Here, we introduce neural operators, a class of models that learn mappings between function spaces and solve partial differential equations. You can also check out the papers [1] and [2] for more formal derivations, as well as the blog post [3].

Introduction

Scientific computations are expensive. It could take days and months for numerical solvers to simulate fluid dynamics and many-body motions. Because to achieve good accuracy, the numerical solvers need to discretize the space and time into very fine grids and solve a great number of equations on the grids. Recently, people are developing data-driven methods based on machine learning techniques such as deep learning. Instead of directly solving the problems, data-driven solvers learn from the data of the problems and solutions. When querying new problems, data-driven solvers can directly give predictions based on the data. Since they don’t need to discretize the space into very small pieces and solve all these equations, these data-driven solvers are usually much faster compared to traditional numerical solvers.

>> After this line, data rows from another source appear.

Lemma feature_of_some (message f : json) :
  feature_of message = Returned (Some f) ->
  exists m g la lo,
    message = JObj m
    /\ json_get message (str "geolocation") (JObj []) = Returned (JObj g)
    /\ la = dict_get_or_null g (str "lat") /\ lo = dict_get_or_null g (str "lon")
    /\ la <> JNull /\ lo <> JNull
    /\ make_feature m g la lo = Returned f.
Proof.
  unfold feature_of. destruct message as [| | | | |m]; try discriminate.
  cbn [json_get obind].
  destruct (match dict_get m (str "geolocation") with
            | Some x => x
            | None => JObj []
            end) as [| | | | |g] eqn:G; try discriminate.
  cbn [json_get obind]. fold (dict_get_or_null g (str "lat")).
  fold (dict_get_or_null g (str "lon")).
  destruct (is_null (dict_get_or_null g (str "lat"))) eqn:E1; [discriminate|].
  destruct (is_null (dict_get_or_null g (str "lon"))) eqn:E2; [discriminate|].
  cbn [negb andb].
  destruct (make_feature m g _ _) as [f'|e] eqn:F; [|discriminate].
  cbn [obind]. intros H. inversion H; subst f'.
  exists m, g, (dict_get_or_null g (str "lat")), (dict_get_or_null g (str "lon")).
  repeat split; try assumption.
  - intros N. rewrite N in E1. discriminate.
  - intros N. rewrite N in E2. discriminate.
Qed.

Lemma make_feature_shape (m g : list (text * json)) (la lo f : json) :
  make_feature m g la lo = Returned f ->
  json_path f [str "type"] = Some (JStr (str "Feature"))
  /\ json_path f [str "geometry"; str "type"] = Some (JStr (str "Point"))
  /\ json_path f [str "geometry"; str "coordinates"] = Some (JArr [lo; la])
  /\ forall s, json_path f [str "properties"; str "text"] = Some (JStr s) ->
               List.length s <= 300.
Proof.
  unfold make_feature.
  destruct (slice_300 _) as [txt|] eqn:S; [|discriminate]. cbn [obind].
  destruct (json_get _ (str "title") JNull) as [title|]; [|discriminate].
  cbn [obind].
  destruct (json_get _ (str "username") JNull) as [username|]; [|discriminate].
  cbn [obind]. intros H. inversion H; subst f. clear H.
  repeat split.
  intros s Hs.
  change (json_path (JObj [(str "type", JStr (str "Feature"));
                           (str "geometry", _); (str "properties", _)])
                    [str "properties"; str "text"])
    with (Some txt) in Hs.
  assert (Et : txt = JStr s) by congruence. subst txt.
  unfold slice_300 in S.
  destruct (match dict_get m (str "text") with
            | Some x => x
            | None => JStr []
            end) as [|b|x|s0|l|o]; try discriminate.
  assert (E : s = firstn 300 s0) by congruence.
  rewrite E. apply firstn_le_length.
Qed.

Lemma fold_convert_features (lines : list text) : forall st (P : json -> Prop),
  Forall P (cv_features st) ->
  (forall line message f,
      In line lines -> json_loads (strip line) = Some message ->
      feature_of message = Returned (Some f) -> P f) ->
  Forall P (cv_features (fold_left convert_line lines st)).
Proof.
  induction lines as [|line lines IH]; intros st P H0 H; cbn [fold_left];
    [exact H0|].
  apply IH.
  - unfold convert_line.
    destruct (json_loads (strip line)) as [message|] eqn:E; [|exact H0].
    destruct (feature_of message) as [[f|]|e] eqn:F; cbn [cv_features];
      try exact H0.
    apply Forall_app. split; [exact H0|]. constructor; [|constructor].
    apply (H line message f); [left; reflexivity|exact E|exact F].
  - intros l message f Hl. apply H. right. exact Hl.
Qed.

(** X17: every feature of the collection handed to the dump comes
    from a line of the input that decodes to an object whose
    geolocation is an object with a latitude and a longitude that are
    not null; it is a Point whose coordinates are that longitude
    followed by that latitude, and the text it carries has at most 300
    characters. *)
Theorem geojson_features (input_file output_file : text) (input : infile) :
  Forall
    (fun f =>
       exists line m g,
         In line (file_lines input)
         /\ json_loads (strip line) = Some (JObj m)
         /\ json_get (JObj m) (str "geolocation") (JObj []) = Returned (JObj g)
         /\ dict_get_or_null g (str "lat") <> JNull
         /\ dict_get_or_null g (str "lon") <> JNull
         /\ json_path f [str "geometry"; str "type"] = Some (JStr (str "Point"))
         /\ json_path f [str "geometry"; str "coordinates"]
            = Some (JArr [dict_get_or_null g (str "lon");
                          dict_get_or_null g (str "lat")])
         /\ forall s, json_path f [str "properties"; str "text"] = Some (JStr s)
                      -> List.length s <= 300)
    (features_dumped (fst (fst (jsonl_to_geojson format_1f stdout_accepts
                                                 input_file output_file input)))).
Proof.
  unfold jsonl_to_geojson. cbv zeta.
  assert (K : Forall
                (fun f =>
                   exists line m g,
                     In line (file_lines input)
                     /\ json_loads (strip line) = Some (JObj m)
                     /\ json_get (JObj m) (str "geolocation") (JObj [])
                        = Returned (JObj g)
                     /\ dict_get_or_null g (str "lat") <> JNull
                     /\ dict_get_or_null g (str "lon") <> JNull
                     /\ json_path f [str "geometry"; str "type"]
                        = Some (JStr (str "Point"))
                     /\ json_path f [str "geometry"; str "coordinates"]
                        = Some (JArr [dict_get_or_null g (str "lon");
                                      dict_get_or_null g (str "lat")])
                     /\ forall s, json_path f [str "properties"; str "text"]
                                  = Some (JStr s)
                                  -> List.length s <= 300)
                (cv_features (fold_left convert_line (file_lines input)
                                        (mkConversion [] 0 0 [])))).
  { apply fold_convert_features; [constructor|].
    intros line message f Hl Hd Hf.
    destruct (feature_of_some _ Hf)
      as (m & g & la & lo & -> & Hg & -> & -> & Hla & Hlo & Hm).
    destruct (make_feature_shape _ _ _ _ Hm) as (_ & S2 & S3 & S4).
    exists line, m, g. repeat split; assumption. }
  destruct (file_undecodable input); [constructor|].
  destruct (geojson_encodable _); cbn [negb]; [|exact K].
  destruct (stdout_accepts (converted_line input_file)); cbn [negb]; [|exact K].
  destruct (cv_total _); [exact K|].
  destruct (stdout_accepts (output_line output_file)); exact K.
Qed.
End GeoJSONFacts.
Definition lineSegmentsIntersect (a b c d : Point) : bool :=
  let abc := pointOrientation a b c in
  let abd := pointOrientation a b d in
  let cda := pointOrientation c d a in
  let cdb := pointOrientation c d b in
  if negb (abc =? abd) && negb (cda =? cdb) then true
  else if (abc =? 0) && onSegment a b c then true
  else if (abd =? 0) && onSegment a b d then true
  else if (cda =? 0) && onSegment c d a then true
  else if (cdb =? 0) && onSegment c d b then true
  else false.

(** The statements that follow [return true] in the source (the scan of all
    segment pairs) are unreachable and have no counterpart here. *)
Definition isLinearRing (line : Linestring) : outcome bool :=
  let numPoints := Z.of_nat (length (Points line)) in
  if negb (numPoints =? 0) && (numPoints <? 4) then Returns false
  else
    first <-! index (Points line) 0;
    last <-! index (Points line) (numPoints - 1);
    if Point_neb first last then Returns false
    else Returns true.

(** ** The [POLYGON(...)] constructor expression *)

Section Expressions.
Variables Row St : Type.

(** [sql.Expression], reduced to what the constructor asks of a child. *)
Record Expression : Type := mkExpression {
  expr_Eval : Row -> St -> (value * option error) * St;
  expr_Resolved : bool;
  expr_IsNullable : bool;
  expr_String : string
}.

(** The struct [function.Polygon]. *)
Record function_Polygon : Type := mkFunctionPolygon { args : list Expression }.

Definition loc : Type := positive.
Definition heap : Type := gmap loc function_Polygon.

Definition NewPolygon (args : list Expression) (h : heap)
  : (option loc * option error) * heap :=
  if Z.of_nat (length args) <? 1 then
    ((None,
      Some (ErrInvalidArgumentNumber "Polygon" "1 or more"
              (Z.of_nat (length args)))), h)
  else
    let l := fresh (dom h) in
    ((Some l, None), <[l := mkFunctionPolygon args]> h).

Definition Polygon_FunctionName : string := "polygon".

Definition Polygon_Children (l : function_Polygon) : list Expression := args l.

Fixpoint Polygon_Resolved_loop (xs : list Expression) : bool :=
  match xs with
  | [] => true
  | arg :: rest =>
    if negb (expr_Resolved arg) then false else Polygon_Resolved_loop rest
  end.

Definition Polygon_Resolved (l : function_Polygon) : bool :=
  Polygon_Resolved_loop (args l).

Fixpoint Polygon_IsNullable_loop (xs : list Expression) : bool :=
  match xs with
  | [] => false
  | arg :: rest =>
    if expr_IsNullable arg then true else Polygon_IsNullable_loop rest
  end.

Definition Polygon_IsNullable (l : function_Polygon) : bool :=
  Polygon_IsNullable_loop (args l).

(** The receiver is not read: the new node is built from [children] alone. *)
Definition Polygon_WithChildren (l : loc) (children : list Expression) (h : heap)
  : (option loc * option error) * heap :=
  NewPolygon children h.

(** The body of [for i, arg := range l.args] in [Eval]: [xs] are the
    arguments still to visit, [i] the index of the first of them and
    [lines] the array allocated before the loop. *)
Fixpoint Polygon_Eval_loop (xs : list Expression) (i : nat)
    (lines : list Linestring) (row : Row) (s : St)
  : outcome ((value * option error) * St) :=
  match xs with
  | [] => Returns ((VPolygon (mkPolygon lines), None), s)
  | arg :: rest =>
    let '((val, err), s1) := expr_Eval arg row s in
    match err with
    | Some e => Returns ((VNil, Some e), s1)
    | None =>
      match val with
      | VLinestring v =>
        ok <-! isLinearRing v;
        if ok then Polygon_Eval_loop rest (S i) (<[i := v]> lines) row s1
        else
          Returns ((VNil,
                    Some (errors_New
                            "polygon constructor encountered a non-linearring")),
                   s1)
      | _ =>
        Returns ((VNil,
                  Some (errors_New
                          "polygon constructor encountered a non-linestring")),
                 s1)
      end
    end
  end.

Definition Polygon_Eval (l : function_Polygon) (row : Row) (s : St)
  : outcome ((value * option error) * St) :=
  let lines := replicate (length (args l)) (mkLinestring []) in
  Polygon_Eval_loop (args l) 0 lines row s.
End Expressions.

Arguments mkExpression {Row St} _ _ _ _.
Arguments expr_Eval {Row St} _ _ _.
Arguments expr_Resolved {Row St} _.
Arguments expr_IsNullable {Row St} _.
Arguments expr_String {Row St} _.
Arguments mkFunctionPolygon {Row St} _.
Arguments args {Row St} _.
Arguments NewPolygon {Row St} _ _.
Arguments Polygon_Children {Row St} _.
Arguments Polygon_Resolved {Row St} _.
Arguments Polygon_IsNullable {Row St} _.
Arguments Polygon_WithChildren {Row St} _ _ _.
Arguments Polygon_Eval_loop {Row St} _ _ _ _ _.
Arguments Polygon_Eval {Row St} _ _ _.

(** ** Vocabulary of the statements *)

(** How the results of comparing [x] with [y], [y] with [z] and [x] with
    [z] fit together in a total preorder. *)
Definition cmp_compat (c1 c2 c3 : comparison) : Prop :=
  (c1 = Eq -> c3 = c2) /\ (c2 = Eq -> c3 = c1) /\ (c1 = c2 -> c3 = c1).

(** The integer [PointType.Compare] answers on two points. *)
Definition Compare_int (p q : Point) : Z :=
  fst (PointType_Compare (VPoint p) (VPoint q)).

(** The three-way results as the integers [Compare] returns. *)
Definition sign_of (c : comparison) : Z :=
  match c with Lt => -1 | Eq => 0 | Gt => 1 end.

Definition lex (a b : comparison) : comparison :=
  match a with Eq => b | _ => a end.

(** The vector from [p] to [q], and the cross product of two plane vectors:
    [u x v = u.x * v.y - u.y * v.x], in float64 arithmetic. *)
Definition vec (p q : Point) : F64.t * F64.t :=
  (F64.sub (X q) (X p), F64.sub (Y q) (Y p)).

Definition cross (u v : F64.t * F64.t) : F64.t :=
  F64.sub (F64.mul (fst u) (snd v)) (F64.mul (snd u) (fst v)).

(** [eval_rings xs row s]: the children [xs], evaluated on [row] one after
    the other from the state [s], each return with a nil error a Linestring
    that [isLinearRing] accepts. The result is the list of these Linestrings,
    in this order, and the state after the last evaluation. *)
Fixpoint eval_rings {Row St : Type} (xs : list (Expression Row St))
    (row : Row) (s : St) : option (list Linestring * St) :=
  match xs with
  | [] => Some ([], s)
  | x :: rest =>
    match expr_Eval x row s with
    | ((VLinestring v, None), s1) =>
      match isLinearRing v with
      | Returns true =>
        match eval_rings rest row s1 with
        | Some (ls, s2) => Some (v :: ls, s2)
        | None => None
        end
      | _ => None
      end
    | _ => None
    end
  end.

Definition ErrNonLinestring : error :=
  errors_New "polygon constructor encountered a non-linestring".

Definition ErrNonLinearRing : error :=
  errors_New "polygon constructor encountered a non-linearring".

(** The bounding boxes of the segments [ab] and [cd] are strictly apart on
    the X axis or on the Y axis. *)
Definition boxes_apart (a b c d : Point) : bool :=
  F64.ltb (F64.Max (X a) (X b)) (F64.Min (X c) (X d))
  || F64.ltb (F64.Max (X c) (X d)) (F64.Min (X a) (X b))
  || F64.ltb (F64.Max (Y a) (Y b)) (F64.Min (Y c) (Y d))
  || F64.ltb (F64.Max (Y c) (Y d)) (F64.Min (Y a) (Y b)).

However, data-driven solvers are subject to the quality of the data given. If the training data is not good enough, they can’t make good predictions. In scientific computing, usually, the training data are generated by the traditional numerical solvers. And to generate good enough data, it still takes days and months for these numerical solvers. Sometime, data are observed from experiments and there are just no good training data. Especially, people consider neural networks as interpolators which may not be able to extrapolate. It is unclear whether neural networks can generalize to unseen data. So if the training data are of one resolution, the learned solvers can only solve the problem in this specific resolution. In general, generalization is a crucial problem in machine learning. It becomes a trade-off: these machine learning based methods make evaluation easier, but the training process could be even more painful.

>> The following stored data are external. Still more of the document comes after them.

(** The memory-check pass.  [readings] are the resident-memory values the
    eviction loop compares with the safe mark: the first sample and then
    one sample after each eviction. *)
Lemma memory_check_pass_spec max_memory safe_memory (w : W) :
  let o := memory_check_pass max_memory safe_memory w in
  exists v0 rest,
    events o = GetCurrentRSS v0 :: rest /\
    (v0 <= max_memory -> rest = [] /\ outcome o = Ok tt) /\
    (v0 > max_memory -> exists res h rest',
       rest = Syslog LOG_INFO
                "Max memory exceeded. Unmapping filters to reclaim RAM." []
                :: ListFilters res h :: rest' /\
       (res <> 0 ->
          rest' = [Syslog LOG_WARNING "Failed to list filters for flushing!" []] /\
          outcome o = Ok tt) /\
       (res = 0 -> exists body,
          let readings := v0 :: samples body in
          (exists left, head h = filters_touched body ++ left) /\
          List.length (samples body) = List.length (filters_touched body) /\
          resampled (filter is_eviction_or_sample body) = true /\
          Forall (fun v => v > safe_memory) (removelast readings) /\
          (last readings 0 <= safe_memory /\
           rest' = body ++ [CleanupList h] /\ outcome o = Ok tt
           \/
           last readings 0 > safe_memory /\ filters_touched body = head h /\
           rest' = body /\ outcome o = Fault NullDereference) /\
          count is_checkpoint body =
            count is_filter_call body / PERIODIC_CHECKPOINT /\
          Forall (fun e => is_loop_event e = true) body)).
Proof.
  cbv zeta. unfold memory_check_pass. mstep.
  set (v0 := fst (let '(v, w') := env_get_current_rss w in (to_size_t v, w'))).
  set (w0 := snd (let '(v, w') := env_get_current_rss w in (to_size_t v, w'))).
  exists v0.
  destruct (Z.gtb_spec v0 max_memory) as [Hgt|Hle].
  - mstep.
    set (r := fst (env_list_filters (env_syslog w0))).
    set (w1 := snd (env_list_filters (env_syslog w0))).
    eexists. split; [reflexivity|]. split; [intros; lia|]. intros _.
    exists (fst r), (snd r).
    destruct (nonzero_cases (fst r)) as [[Hres Hb]|[Hres Hb]]; rewrite Hb.
    + mstep. eexists. split; [reflexivity|].
      split; [auto|intros; contradiction].
    + destruct (evict_nodes_spec safe_memory (head (snd r)) (cmds:=0) v0 w1 ltac:(lia))
        as (Hpre & Hlen & Hres' & Hall & Hend & Hk & Hf).
      set (m := evict_nodes safe_memory (head (snd r)) 0 v0 w1) in *.
      destruct Hend as [[Ho Hlast]|(Ho & Hlast & Ht)].
      * (erewrite bind_ok by exact Ho). mstep.
        eexists. split; [reflexivity|]. split; [intros; contradiction|].
        intros _. exists (events m). cbv zeta.
        repeat split; auto.
      * (erewrite bind_fault by exact Ho). proj.
        eexists. split; [reflexivity|]. split; [intros; contradiction|].
        intros _. exists (events m). cbv zeta.
        repeat split; auto.
  - mstep. exists []. repeat split; auto. intros; lia.
Qed.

To dealing with this problem, we purpose operator learning. By encoding certain structures, we let the neural network learn the mapping of functions and generalize among different resolutions. As a result, we can first use a numerical method generated some less-accurate, low-resolution data, but the learned solver is still able to give reasonable, high-resolution predictions. In some sense, both training and evaluation can be pain-free.

Operator Learning

In mathematics, operators are usually referring to the mappings between function spaces. You most likely have already encountered some operators. For example, the differentiation and integration are operators. When we take the derivative or do an indefinite integration of a function, we will get another function. In other words, the differentiation and integration are mappings from function space to function space.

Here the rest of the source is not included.